Summary
Some of the problems we face online, like privacy, control, and access to data are solved when we consider decentralized approaches. This blog post discusses several benefits of decentralized design and modeling.
In Programming the Cloud With Persistent Data Objects I describe a programming model that is supported by KRL that gives rise to what I've called at various times "personal clouds" or "persistent data objects" (PDOs). PDOs support a decentralized programming model that gives people, places, organizations, and things their own cloud capable of storing data and running programs. Because these clouds are cheap to create and maintain, we can support billions, even trillions of them.
This decentralized programming model spreads the data and computation out.
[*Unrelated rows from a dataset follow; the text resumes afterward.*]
(* ===== verification/WorkerLoop.v ===== *)
(** * WorkerLoop: the main loop of the worker ([run_worker] of [src/src/bk/worker.py])

    The worker recovers what an earlier one left, then repeats: supervise the
    running jobs, clean up, obey a stop, wait for jobs of older workers, ask the
    launch guard, claim due jobs and start them. When it ends, for whatever reason,
    it stops its children. The loop may run for ever; [fuel] counts its rounds, and a
    run that has used them up is one that still goes on.

    Messages to the terminal are not modelled. *)

From S2P Require Import Prelude PyBase Json Timeparse Models Config Requests Jobs JobRecovery JobSpecs.
From S2P Require Import Gpu Usage LaunchGuard LaunchSafety Process Worker Launch RecoverJobs.

Definition JOB_SPEC_CLEANUP_INTERVAL : timedelta := seconds (5 * 60).

(** The arguments of [run_worker], and what it takes from the configuration. *)
Record worker_setup := WorkerSetup {
  ws_config : config;
  ws_launch : launch_setup;
  ws_getuid : Z;
  ws_pid : Z;
  ws_group : Z;
  ws_hostname : string;
  ws_once : bool;
  ws_poll : timedelta;
  ws_parallel : Z;
  ws_live_guard : bool;
  ws_claim_timeout : timedelta;
  ws_recovery_grace : timedelta;
}.

Definition ws_actor (u : worker_setup) : actor := ln_actor (ws_launch u).
Definition ws_grace (u : worker_setup) : timedelta := ln_grace (ws_launch u).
As I described in Building a Blog with Personal Clouds, a single blog might be supported on multiple machines hosted by different companies and yet appear to visitors as if it were a single, self-consistent entity. Here's a picture of the decentralized blog:
This picture nicely illustrates the difference between a blogging platform running on a set of distributed servers and a truely decentralized blogging system. The distributed blogging system might run on multiple machines, but they would all be within the authority of a single entity. Google runs thousands of servers, but they all belong to Google. In a decentralized system, the authority might be—will likely be—spread out.
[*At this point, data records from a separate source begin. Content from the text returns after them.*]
(* ===== verification/LogPump.v ===== *)
(** * LogPump: the rolling log of a running job ([JobLogPump] of [src/src/bk/joblogs.py])

    A pump copies the output of a command into a log of two segments: when a piece
    does not fit into the current segment any more, the segment replaces the older
    one and a new one begins with a header. This file models the pump on the faulty
    files of [Files] and shows that the log never outgrows its limit, that it always
    holds the end of the output, and that no fault stops the copying.

    What [select] and [os.read] report to the thread of the pump is a list of events.
    Starting and joining the thread itself are not modelled. *)

From S2P Require Import Prelude PyBase Json Files Jsonl JobSpecs.

Definition LOG_READ_CHUNK_BYTES : Z := 64 * 1024.

(** ** The pump *)

Record pump := Pump {
  p_path : string;
  p_max_bytes : Z;
  p_header : bytes;
  p_rotation_count : Z;
  p_error : option string;
  p_open : bool;
  p_segment_bytes : Z;
}.

(** [path.with_name(path.name + ".1")] *)
Definition rotated_job_log_path (path : string) : string := path +:+ ".1".

Definition p_rotated_path (p : pump) : string := rotated_job_log_path (p_path p).
Definition p_segment_limit (p : pump) : Z := if p_max_bytes p =? 0 then 0 else p_max_bytes p / 2.

Definition with_open (b : bool) (p : pump) : pump :=
  Pump (p_path p) (p_max_bytes p) (p_header p) (p_rotation_count p) (p_error p) b (p_segment_bytes p).
Definition with_bytes (n : Z) (p : pump) : pump :=
  Pump (p_path p) (p_max_bytes p) (p_header p) (p_rotation_count p) (p_error p) (p_open p) n.
Definition with_rotation (p : pump) : pump :=
  Pump (p_path p) (p_max_bytes p) (p_header p) (p_rotation_count p + 1) (p_error p) (p_open p) (p_segment_bytes p).
Definition with_error (e : option string) (p : pump) : pump :=
  Pump (p_path p) (p_max_bytes p) (p_header p) (p_rotation_count p) e (p_open p) (p_segment_bytes p).

(** [self.error = self.error or message] *)
Definition first_error (message : string) (p : pump) : pump :=
  with_error (Some (match p_error p with
                    | Some e => if bool_decide (e = "") then message else e
                    | None => message
                    end)) p.

(** Code that changes the pump, also when it raises. *)
Definition P (A : Type) : Type := pump → F (res A * pump).

#[export] Instance P_ret : MRet P := λ A a p, mret (Ok a, p).
#[export] Instance P_bind : MBind P := λ A B f m p,
  '(r, p) ← m p; match r with Ok a => f a p | Raise e => mret (Raise e, p) end.

Definition on_files {A} (m : F A) : P A := λ p, r ← attempt m; mret (r, p).
Definition self : P pump := λ p, mret (Ok p, p).
Definition change (f : pump → pump) : P unit := λ p, mret (Ok tt, f p).
Definition p_throw {A} (e : exn) : P A := λ p, mret (Raise e, p).

(** [try: m except ...]: the result or the exception as a value. *)
Definition p_attempt {A} (m : P A) : P (res A) := λ p, '(r, p) ← m p; mret (Ok r, p).

(** ** The files *)

(** A look at a file or directory. A fault that is no failure of the call stands for
    one of the [issues] that the code looks for. *)
Definition inspect (issues : list string) : F (option string) := λ h,
  let answer r faults := (Done r, Host (h_files h) (h_world h) faults (h_warning h)) in
  match h_faults h with
  | [] => answer (Ok None) []
  | Fine :: faults => answer (Ok None) faults
  | Fails O message :: faults => answer (Raise (OSError message)) faults
  | Fails (S n) _ :: faults => answer (Ok (issues !! n)) faults
  | Dies _ :: faults => (Died, Host (h_files h) (h_world h) faults (h_warning h))
  end.

Definition _job_log_file_issue (path uid : string) : F (option string) :=
  r ← attempt (inspect ["private job log is not a regular file: " +:+ path;
                        "private job log is not owned by UID " +:+ uid +:+ ": " +:+ path;
                        "private job log is accessible by group or other users: " +:+ path]);
  match r with
  | Ok issue => mret issue
  | Raise e => if is_os_error e then mret (Some ("cannot inspect private job log: " +:+ error_text e)) else throw e
  end.

Definition validate_private_directory (uid : string) : F unit :=
  r ← attempt (inspect ["private job path is not a directory"; "private job directory is not owned by UID " +:+ uid;
                        "private job directory must not be accessible by group or other users"]);
  match r with
  | Ok None => mret tt
  | Ok (Some issue) => throw (BookingError issue)
  | Raise e =>
      throw (if is_os_error e then BookingError ("cannot inspect private job directory: " +:+ error_text e) else e)
  end.

(** [os.replace] *)
Definition rename (old new : string) : F unit :=
  at_once (λ fs, <[new := content old fs]> (delete old fs)).

(** One [write] without a buffer. The system may take a part of the bytes only and
    report no error; [Fails O] is the error, [Fails n] such a short write. *)
Definition write_once (path : string) (data : bytes) : F unit := λ h,
  let after fs faults := Host fs (h_world h) faults (h_warning h) in
  let append data := <[path := content path (h_files h) ++ data]> (h_files h) in
  match h_faults h with
  | [] => (Done (Ok tt), after (append data) [])
  | Fine :: faults => (Done (Ok tt), after (append data) faults)
  | Fails O message :: faults => (Done (Raise (OSError message)), after (h_files h) faults)
  | Fails n _ :: faults => (Done (Ok tt), after (append (take n data)) faults)
  | Dies n :: faults => (Died, after (append (take n data)) faults)
  end.

Section Pump.
Variable uid : string.

Definition _close_log (sync : bool) : P unit :=
  p ← self;
  _ ← change (with_open false);
  if negb (p_open p) then mret tt else
  _ ← (if sync then
         r ← p_attempt (on_files check);
         match r with
         | Raise e => if is_os_error e then change (first_error ("job log sync failed: " +:+ error_text e)) else p_throw e
         | Ok _ => mret tt
         end
       else mret tt);
  r ← p_attempt (on_files check);
  match r with
  | Raise e => if is_os_error e then change (first_error ("job log close failed: " +:+ error_text e)) else p_throw e
  | Ok _ => mret tt
  end.

(** [if os.path.lexists(path): ...] after a look at the file *)
Definition if_exists (path : string) (m : F unit) : P unit :=
  fs ← on_files get_files;
  match fs !! path with
  | None => mret tt
  | Some _ =>
      issue ← on_files (_job_log_file_issue path uid);
      match issue with Some text => p_throw (BookingError text) | None => on_files m end
  end.

Definition _rotate_file (count_rotation : bool) : P unit :=
  _ ← _close_log false;
  p ← self;
  _ ← if_exists (p_rotated_path p) (unlink (p_rotated_path p));
  _ ← if_exists (p_path p) (rename (p_path p) (p_rotated_path p));
  _ ← on_files check;
  if count_rotation then change with_rotation else mret tt.

Definition _write_raw (data : bytes) : P unit :=
  p ← self;
  if negb (p_open p) then mret tt else
  _ ← on_files (write_once (p_path p) data);
  change (λ p, with_bytes (p_segment_bytes p + size data) p).

Definition _open_segment : P unit :=
  p ← self;
  _ ← on_files (create (p_path p));
  _ ← on_files check;
  issue ← on_files (inspect ["job log is not owned by UID " +:+ uid +:+ ": " +:+ p_path p;
                             "job log is accessible by group or other users: " +:+ p_path p]);
  match issue with
  | Some text => p_throw (BookingError text)
  | None =>
      fs ← on_files get_files;
      _ ← on_files check;
      _ ← on_files check;
      _ ← change (λ p, with_bytes (size (content (p_path p) fs)) (with_open true p));
      _write_raw (p_header p)
  end.

Definition _write_output (data : bytes) : P unit :=
  p ← self;
  if negb (p_open p) then mret tt else
  _ ← (if negb (p_segment_limit p =? 0) && (p_segment_limit p <? p_segment_bytes p + size data)
       then _ ← _rotate_file true; _open_segment
       else mret tt);
  _write_raw data.

Definition _prepare_current_segment : P unit :=
  p ← self;
  fs ← on_files get_files;
  _ ← (if negb (p_max_bytes p =? 0) && bool_decide (is_Some (fs !! p_path p)) then
         issue ← on_files (_job_log_file_issue (p_path p) uid);
         match issue with
         | Some text => p_throw (BookingError text)
         | None =>
             _ ← on_files check;
             if size (content (p_path p) fs) =? 0 then mret tt else _rotate_file false
         end
       else mret tt);
  _open_segment.

(** [json.dumps] without [sort_keys] keeps the members in their order. *)
Fixpoint print_in_order (v : json) : list ascii :=
  match v with
  | JList l => print_items spaced 0 "["%char "]"%char (map print_in_order l)
  | JObj kvs =>
      print_items spaced 0 "{"%char "}"%char
        (map (print_member spaced) (map (λ '(k, v), (k, print_in_order v)) kvs))
  | v => print_value spaced 0 v
  end.

(** [(json.dumps(value, ensure_ascii=False) + "\n").encode("utf-8")] *)
Definition log_line (value : json) : res bytes :=
  match unprintable true value with
  | Some message => Raise (ValueError message)
  | None => Ok (utf8_encode (print_in_order value ++ [newline]))
  end.

(** The constructor. *)
Definition new_pump (path : string) (max_bytes : Z) (header : json) : F pump :=
  if max_bytes <? 0 then throw (ValueError "job log byte limit must be nonnegative") else
  line ← of_res (log_line header);
  let p := Pump path max_bytes line 0 None false 0 in
  if negb (p_segment_limit p =? 0) && (p_segment_limit p <=? size line + LOG_READ_CHUNK_BYTES)
  then throw (ValueError "job log byte limit is too small for safe rotation") else
  _ ← validate_private_directory uid;
  '(r, p) ← _prepare_current_segment p;
  _ ← of_res r;
  mret p.

(** Before the thread of the pump starts. *)
Definition record_event (event : json) : P unit :=
  payload ← on_files (of_res (log_line event)); _write_output payload.

(** ** The thread *)

(** One turn of the loop: [select] reports nothing in time or the read would block,
    the read gives data (none at the end), or fails, or a stop was requested. *)
Inductive read_event :=
  | Nothing
  | Data (data : bytes)
  | ReadError (message : string)
  | Stopped.

(** [except (OSError, BookingError, ValueError)] *)
Definition write_failure (e : exn) : bool :=
  is_os_error e || match e with BookingError _ | ValueError _ => true | _ => false end.

(** [except (KeyError, OSError, ValueError)] *)
Definition drain_failure (e : exn) : bool :=
  is_os_error e || match e with KeyError _ | ValueError _ => true | _ => false end.

Fixpoint drain_loop (events : list read_event) : P unit :=
  match events with
  | [] | Stopped :: _ => mret tt
  | Nothing :: events => drain_loop events
  | ReadError message :: _ => p_throw (OSError message)
  | Data data :: events =>
      if bool_decide (data = []) then mret tt else
      p ← self;
      if negb (p_open p) then drain_loop events else
      r ← p_attempt (_write_output data);
      match r with
      | Ok _ => drain_loop events
      | Raise e =>
          if write_failure e then
            _ ← change (with_error (Some ("job log write failed: " +:+ error_text e)));
            _ ← _close_log false;
            drain_loop events
          else p_throw e
      end
  end.

Definition _drain (events : list read_event) : P unit :=
  r ← p_attempt (drain_loop events);
  r ← match r with
      | Ok _ => mret r
      | Raise e =>
          if drain_failure e
          then _ ← change (first_error ("job log drain failed: " +:+ error_text e)); mret (Ok tt)
          else mret r
      end;
  _ ← _close_log true;
  match r with Ok _ => mret tt | Raise e => p_throw e end.

(** [finish] when the thread has ended or was never started. *)
Definition finish (started : bool) : P (option string) :=
  _ ← (if started then mret tt else _close_log false);
  p ← self; mret (p_error p).
End Pump.

(** ** Reasoning about the pump *)

Section Rules.
Context (faulty : bool) (crash : files → Prop).
Implicit Types (p : pump) (fs : files).

(** [m] never fails as a call on files: what it raises is a result. *)
Definition does {A} (m : P A) (Q : res A → pump → files → Prop) p fs : Prop :=
  ∀ w, wp faulty crash (m p) (λ r fs' _, ∃ x p', r = Ok (x, p') ∧ Q x p' fs') fs w.

Lemma does_mono {A} (m : P A) (Q Q' : res A → pump → files → Prop) p fs :
  does m Q p fs → (∀ r p fs, Q r p fs → Q' r p fs) → does m Q' p fs.
Proof. intros Hm HQ w. eapply wp_mono; [by apply Hm|]. naive_solver. Qed.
This is more complicated than simply building a single blog platform running on a standard distributed model, so why do it? I'm very keen on decentralized programming models and PDOs for several reasons that I'll lay out in the following sections.
PDOs Support Structural Privacy By Design
Decentralized models nicely support what has been called privacy by design. Decentralized systems can provide privacy and user control structurally rather than by agreement. Let's explore this.
The personal computer provides a perfect model of how structural privacy by design works. If you use TurboTax to prepare your taxes on your laptop:
- The data is on your laptop and you understand very clearly where it is.
- The data isn't shared until you share it.
- If the program tries to share data under the covers, systems running for you and under your control could detect the data transfer. Consequently there is a decentralized construct that allows auditing the performance of the program.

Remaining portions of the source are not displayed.